**Work required:**
Beginning with the line that contains "- unfold task_cancelled" in the material below, print each line exactly until the line that contains "by by rewrite" has been printed, then stop.

**Input data:**
_ _ _ _ _ _ _

(** Refill tasks and the lifecycle leave the callers alone. *)
Lemma clients_exec ev σ σ' : exec ev σ = Some σ' ->
  match ev with
  | Acquire _ _ | Reserve _ | Checkout _ | CheckoutUnguarded _ | Run _ _ | Dialed _ _ | Drop _ => True
  | _ => clients σ' = clients σ
  end.
Proof.
  destruct ev; cbn [exec]; intros Hs; try done.
  - destruct (0 <=? d); [|done]. by injection Hs as <-.
  - destruct (lock σ); [done|]. destruct (alive σ); [|done]. injection Hs as <-. unfold spawn_refill_for.
    destruct (negb _); [done|]. destruct (pools σ !! k); [done|].
    pose proof (clients_upstream k σ) as Hcl. destruct (upstream_semaphore k σ) as [s σ1]. cbn in *.
    rewrite <- Hcl. by destruct (_ !! k); [rewrite clients_abort|].
  - destruct (lock σ); [done|]. destruct (alive σ); [|done]. injection Hs as <-. unfold forget_queue.
    by destruct (pools σ !! k); [rewrite clients_collect|].
  - destruct (lock σ) as [[k []]|]; [| |done]; injection Hs as <-; unfold forget_task; [|done].
    by destruct (refill_tasks σ !! k); [rewrite clients_abort|].
  - unfold task_step in Hs. destruct (endpoints σ !! e) as [x|]; [|done]. cbn [mbind option_bind] in Hs.
    destruct (phase (task x)); try done; [by injection Hs as <-..| | | |].
    + destruct (try_acquire _ σ) as [σ1|] eqn:Ht; injection Hs as <-; [|done]. cbn. by eapply clients_take.
    + destruct (queue (spares x)); by injection Hs as <-.
    + injection Hs as <-. by rewrite (proj2 (release_parts _ _)).
    + destruct keepers; [|destruct (_ <? _)%nat]; injection Hs as <-; try done. by rewrite (proj2 (release_parts _ _)).
  - unfold task_connected in Hs. destruct (endpoints σ !! e) as [x|]; [|done]. cbn [mbind option_bind] in Hs.
    destruct (phase (task x)); try done. destruct ok; [destruct (_ <? _)%nat|]; injection Hs as <-; try done;
      by rewrite (proj2 (release_parts _ _)).
  - unfold task_woken in Hs. destruct (endpoints σ !! e) as [x|]; [|done]. cbn [mbind option_bind] in Hs.
    destruct (phase (task x)); try done. by injection Hs as <-.
  - unfold task_notified in Hs. destruct (endpoints σ !! e) as [x|]; [|done]. cbn [mbind option_bind] in Hs.
    destruct (phase (task x)); try done. destruct (notified (spares x)); [|done]. by injection Hs as <-.
  - unfold task_aged in Hs. destruct (endpoints σ !! e) as [x|]; [|done]. cbn [mbind option_bind] in Hs.
    destruct (phase (task x)); try done. by injection Hs as <-.
  - unfold task_cancelled in Hs. destruct (endpoints σ !! e) as [x|]; [|done]. cbn [mbind option_bind] in Hs.
    destruct (aborted (task x)); [|done].
    assert (Hgoal : clients (collect e (foldr release (put_endpoint e (with_phase x Ended) σ)
                       (phase_permits (phase (task x))))) = clients σ)
      by by rewrite clients_collect, clients_release_all.
    destruct (phase (task x)); try done; by injection Hs as <-.
  - destruct (lock σ); [done|]. destruct (_ && _); [|done]. injection Hs as <-. unfold drop_pool. cbn.
    induction (map_to_list (refill_tasks σ)) as [|kv kvs IH]; [done|]. cbn. by rewrite clients_abort.
Qed.

Lemma client_step_ok dead i σ σ' : client_step dead i σ = Some σ' -> wf σ ->
  Forall (client_ok (length (sems σ))) (clients σ) -> Forall (client_ok (length (sems σ'))) (clients σ').
Proof.
  intros Hs W H0. pose proof (tame_client_step _ _ _ _ Hs) as Htame. pose proof (tame_sems _ _ Htame) as Hgrow.
  assert (H : Forall (client_ok (length (sems σ'))) (clients σ)).
  { eapply Forall_impl; [exact H0|]. intros c Hc. by eapply ok_grow. }
  pose proof (wf_caps _ (wf_tame _ _ W Htame)) as Hcaps. clear H0 Hgrow Htame. revert Hcaps H.
  assert (Hlen : exists n, n = length (sems σ')) by by eexists. destruct Hlen as [n Hn]. rewrite <- Hn.
  intros Hcaps H. revert Hs.
  unfold client_step. destruct (clients σ !! i) as [c|] eqn:Hc; [|done]. cbn [mbind option_bind].
  intros Hs. pose proof (Forall_lookup_1 _ _ _ _ H Hc) as Hok. unfold client_ok in Hok.
  assert (Hput : forall c' σ1, clients σ1 = clients σ -> client_ok n c' -> Forall (client_ok n) (clients (put_client i c' σ1))).
  { intros c' σ1 Hcl Hc'. cbn. rewrite Hcl. by apply Forall_insert. }
  assert (Hrel : forall p σ1, Forall (client_ok n) (clients σ1) -> Forall (client_ok n) (clients (release p σ1))).
  { intros p σ1. by rewrite (proj2 (release_parts p σ1)). }
  assert (Hcol : forall e σ1, Forall (client_ok n) (clients σ1) -> Forall (client_ok n) (clients (collect e σ1))).
  { intros e σ1. by rewrite clients_collect. }
  destruct (pc c) eqn:Hpc; try done.
  - destruct (negb _); [|destruct (pools σ !! k)]; injection Hs as <-; (apply Hput; [done|]); by destruct w.
  - destruct (pop_spare e σ) as [[pw σ1]|] eqn:Hpop; [destruct (_ && _)|]; injection Hs as <-.
    + apply Hcol, Hput; [by eapply clients_pop|]. destruct w; [apply ok_next | done | done].
    + apply Hput; [by eapply clients_pop | done].
    + apply Hcol, Hput; [apply clients_notify | by destruct w].
  - injection Hs as <-. by apply Hrel, Hput.
  - pose proof (clients_upstream k σ) as Hcl. pose proof (upstream_spec k σ) as Hup.
    destruct (upstream_semaphore k σ) as [s σ1]. injection Hs as <-. apply Hput; [done|].
    unfold client_ok. cbn. eapply (Hcaps k). apply Hup.
  - destruct (try_acquire s σ) as [σ1|] eqn:Ht; injection Hs as <-; [|by apply Hput].
    apply Hput; [by eapply clients_take | apply ok_granted].
  - destruct (pools σ !! k ≫= _) as [[pw σ1]|] eqn:Hpop; injection Hs as <-; [|by apply Hput].
    apply bind_Some in Hpop as (e & _ & Hpop). apply Hput; [by eapply clients_pop | apply ok_granted].
  - destruct (try_acquire s σ) as [σ1|] eqn:Ht; injection Hs as <-; [|by apply Hput].
    apply Hput; [by eapply clients_take | apply ok_granted].
  - destruct (held c) eqn:Hh; injection Hs as <-; [|by apply Hrel, Hput]. apply Hput; [done|].
    unfold client_ok. by cbn.
Qed.

Lemma exec_client_ok ev σ σ' : exec ev σ = Some σ' -> wf σ ->
  Forall (client_ok (length (sems σ))) (clients σ) -> Forall (client_ok (length (sems σ'))) (clients σ').
Proof.
  intros Hs W H0. pose proof (clients_exec _ _ _ Hs) as Hcl. destruct (grows_exec _ _ _ Hs) as [_ Hgrow].
  assert (H : Forall (client_ok (length (sems σ'))) (clients σ)).
  { eapply Forall_impl; [exact H0|]. intros c Hc. by eapply ok_grow. }
  set (n := length (sems σ')) in *.
  assert (Hstart : forall c, (forall m, client_ok m c) -> start c σ = Some σ' -> Forall (client_ok n) (clients σ')).
  { intros c Hc. unfold start. destruct (alive σ); [|done]. intros [= <-]. cbn. apply Forall_app. by repeat constructor. }
  assert (Hput : forall i c', client_ok n c' -> Forall (client_ok n) (clients (put_client i c' σ))).
  { intros i c' Hc'. cbn. by apply Forall_insert. }
  destruct ev; try (by rewrite Hcl); cbn [exec] in Hs; try (by eapply Hstart; [|exact Hs]).
  - by eapply client_step_ok.
  - unfold client_dialed in Hs. destruct (clients σ !! i) as [c|]; [|done]. cbn [mbind option_bind] in Hs.
    destruct (pc c); try done. injection Hs as <-. apply Hput. destruct r; [done | apply ok_next].
  - unfold client_dropped in Hs. destruct (clients σ !! i) as [c|]; [|done]. cbn [mbind option_bind] in Hs.
    destruct (pc c); try done; injection Hs as <-; by apply Hput.
Qed.

Lemma reachable_clients config max now σ : reachable (new config max now) σ ->
  Forall (client_ok (length (sems σ))) (clients σ).
Proof. induction 1; [constructor | eapply exec_client_ok; [done | by eapply reachable_wf | done]]. Qed.

(** ** Which upstream a permit is of

    The history of a pool: its events, and the upstream each semaphore was made for. *)

Inductive traced (σ0 : t) : list Event -> list Key -> t -> Prop :=
| traced_start : traced σ0 [] [] σ0
| traced_step evs own σ ev σ' : traced σ0 evs own σ -> exec ev σ = Some σ' ->
    length (sems σ') = length (sems σ) -> traced σ0 (evs ++ [ev]) own σ'
| traced_made evs own σ ev σ' k : traced σ0 evs own σ -> exec ev σ = Some σ' ->
    length (sems σ') = S (length (sems σ)) -> upstream_caps σ' !! k = Some (length (sems σ)) ->
    traced σ0 (evs ++ [ev]) (own ++ [k]) σ'.

Lemma traced_reachable σ0 evs own σ : traced σ0 evs own σ -> reachable σ0 σ.
Proof. induction 1; [constructor | by eapply reach_step..]. Qed.

(** The semaphores made for an upstream, one after the other, and the permits of theirs
    that are out: with a spare, a refill connect or a caller. *)
Definition generations (k : Key) (own : list Key) : list nat :=
  List.filter (fun s => bool_decide (own !! s = Some k)) (seq 0 (length own)).
Definition out (k : Key) (own : list Key) (σ : t) : nat :=
  sum_list_with (fun s => (warm s σ + taken s σ)%nat) (generations k own).
(** How often it was forgotten. *)
Definition forgets (k : Key) (evs : list Event) : nat :=
  length (List.filter (fun ev => match ev with Forget k' => bool_decide (k' = k) | _ => false end) evs).

Lemma generations_snoc k own k' :
  generations k (own ++ [k']) = generations k own ++ (if decide (k' = k) then [length own] else []).
Proof.
  unfold generations. rewrite length_app. cbn [length]. rewrite seq_app, List.filter_app. cbn [seq List.filter].
  f_equal.
  - apply List.filter_ext_in. intros s [_ Hs]%in_seq. by rewrite lookup_app_l.
  - rewrite lookup_app_r, Nat.sub_diag by done. cbn. case_decide as Hk; [by rewrite bool_decide_true by congruence|].
    by rewrite bool_decide_false by congruence.
Qed.

Lemma forgets_snoc k evs ev : forgets k (evs ++ [ev]) =
  (forgets k evs + match ev with Forget k' => if decide (k' = k) then 1 else 0 | _ => 0 end)%nat.
Proof.
  unfold forgets. rewrite List.filter_app, length_app. f_equal. destruct ev; try done. cbn.
  case_decide as Hk; [by rewrite bool_decide_true | by rewrite bool_decide_false].
Qed.

(** *** What a step does to the semaphores *)

Definition calm (σ σ' : t) : Prop :=
  alive σ' = alive σ /\ upstream_caps σ' = upstream_caps σ /\ length (sems σ') = length (sems σ).

Lemma calm_refl σ : calm σ σ.
Proof. done. Qed.
Lemma calm_release p σ σ' : calm σ σ' -> calm σ (release p σ').
Proof.
  intros (Ha & Hc & Hs). unfold release. destruct (sems σ' !! p); [|done]. split_and!; try done.
  cbn. by rewrite length_insert.
Qed.
Lemma calm_release_all ps σ σ' : calm σ σ' -> calm σ (foldr release σ' ps).
Proof. intros H. induction ps; [done | by apply calm_release]. Qed.
Lemma calm_collect e σ σ' : calm σ σ' -> calm σ (collect e σ').
Proof.
  intros H. unfold collect. destruct (referenced e σ'); [done|]. destruct (endpoints σ' !! e); [|done].
  by apply calm_release_all.
Qed.
Lemma calm_abort e σ σ' : calm σ σ' -> calm σ (abort_at e σ').
Proof. intros H. unfold abort_at. by destruct (endpoints σ' !! e). Qed.
Lemma calm_notify e σ σ' : calm σ σ' -> calm σ (notify e σ').
Proof. intros H. unfold notify. by destruct (endpoints σ' !! e). Qed.
Lemma calm_take s σ σ' : try_acquire s σ = Some σ' -> calm σ σ'.
Proof.
  unfold try_acquire. destruct (sems σ !! s) as [[|n]|]; intros [= <-]. split_and!; try done. apply length_insert.
Qed.
Lemma calm_pop e r σ σ' : pop_spare e σ = Some (r, σ') -> calm σ σ'.
Proof.
  unfold pop_spare. destruct (endpoints σ !! e) as [x|]; [|done]. destruct (queue (spares x)); [done|]. by intros [= _ <-].
Qed.
Lemma calm_put i c σ σ' : calm σ σ' -> calm σ (put_client i c σ').
Proof. done. Qed.

Lemma calm_set e x σ σ' : calm σ σ' -> calm σ (put_endpoint e x σ').
Proof. done. Qed.

Create HintDb calm.
#[local] Hint Resolve calm_refl calm_release calm_release_all calm_collect calm_abort calm_notify calm_take
  calm_pop calm_put calm_set : calm.

(** A semaphore made for [k]. *)
Definition grown (k : Key) (σ σ' : t) : Prop :=
  upstream_caps σ !! k = None /\ upstream_caps σ' = <[k := length (sems σ)]> (upstream_caps σ) /\
  length (sems σ') = S (length (sems σ)) /\ alive σ' = alive σ.
Definition calm_or_grown (σ σ' : t) : Prop := calm σ σ' \/ exists k, grown k σ σ'.

Lemma upstream_grows k σ : calm_or_grown σ (upstream_semaphore k σ).2.
Proof.
  unfold upstream_semaphore. destruct (upstream_caps σ !! k) eqn:E; [by left|]. right. exists k. split_and!; try done.
  cbn. rewrite length_app. cbn. lia.
Qed.

(** Only a caller that is inside a call can make one, ... *)
Lemma caps_client_step dead i σ σ' : client_step dead i σ = Some σ' ->
  calm σ σ' \/ (exists k, grown k σ σ') /\ existsb in_call (clients σ) = true.
Proof.
  unfold client_step. destruct (clients σ !! i) as [c|] eqn:Hc; [|done].
  cbn [mbind option_bind]. intros Hs. destruct (pc c) eqn:Hpc; try done.
  - left. destruct (negb _); [|destruct (pools σ !! k)]; by injection Hs as <-.
  - left. destruct (pop_spare e σ) as [[pw σ1]|] eqn:Hpop; [destruct (_ && _)|]; injection Hs as <-; eauto with calm.
  - left. injection Hs as <-. eauto with calm.
  - pose proof (upstream_grows k σ) as Hg. destruct (upstream_semaphore k σ) as [s σ1]. injection Hs as <-.
    destruct Hg as [Hg|[k' Hg]]; [left; exact Hg|]. right. split; [exists k'; exact Hg|].
    apply existsb_exists. exists c. split; [|unfold in_call; by rewrite Hpc].
    apply list_elem_of_In. by eapply list_elem_of_lookup_2.
  - left. destruct (try_acquire s σ) as [σ1|] eqn:Ht; injection Hs as <-; eauto with calm.
  - left. destruct (pools σ !! k ≫= _) as [[pw σ1]|] eqn:Hpop; injection Hs as <-; [|eauto with calm].
    apply bind_Some in Hpop as (e & _ & Hpop). eauto with calm.
  - left. destruct (try_acquire s σ) as [σ1|] eqn:Ht; injection Hs as <-; eauto with calm.
  - left. destruct (held c); injection Hs as <-; eauto with calm.
Qed.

_ _ _ _ _ _ _

**Written response:**
  - unfold task_cancelled in Hs. destruct (endpoints σ !! e) as [x|]; [|done]. cbn [mbind option_bind] in Hs.
    destruct (aborted (task x)); [|done].
    assert (Hgoal : clients (collect e (foldr release (put_endpoint e (with_phase x Ended) σ)
                       (phase_permits (phase (task x))))) = clients σ)
      by by rewrite clients_collect, clients_release_all.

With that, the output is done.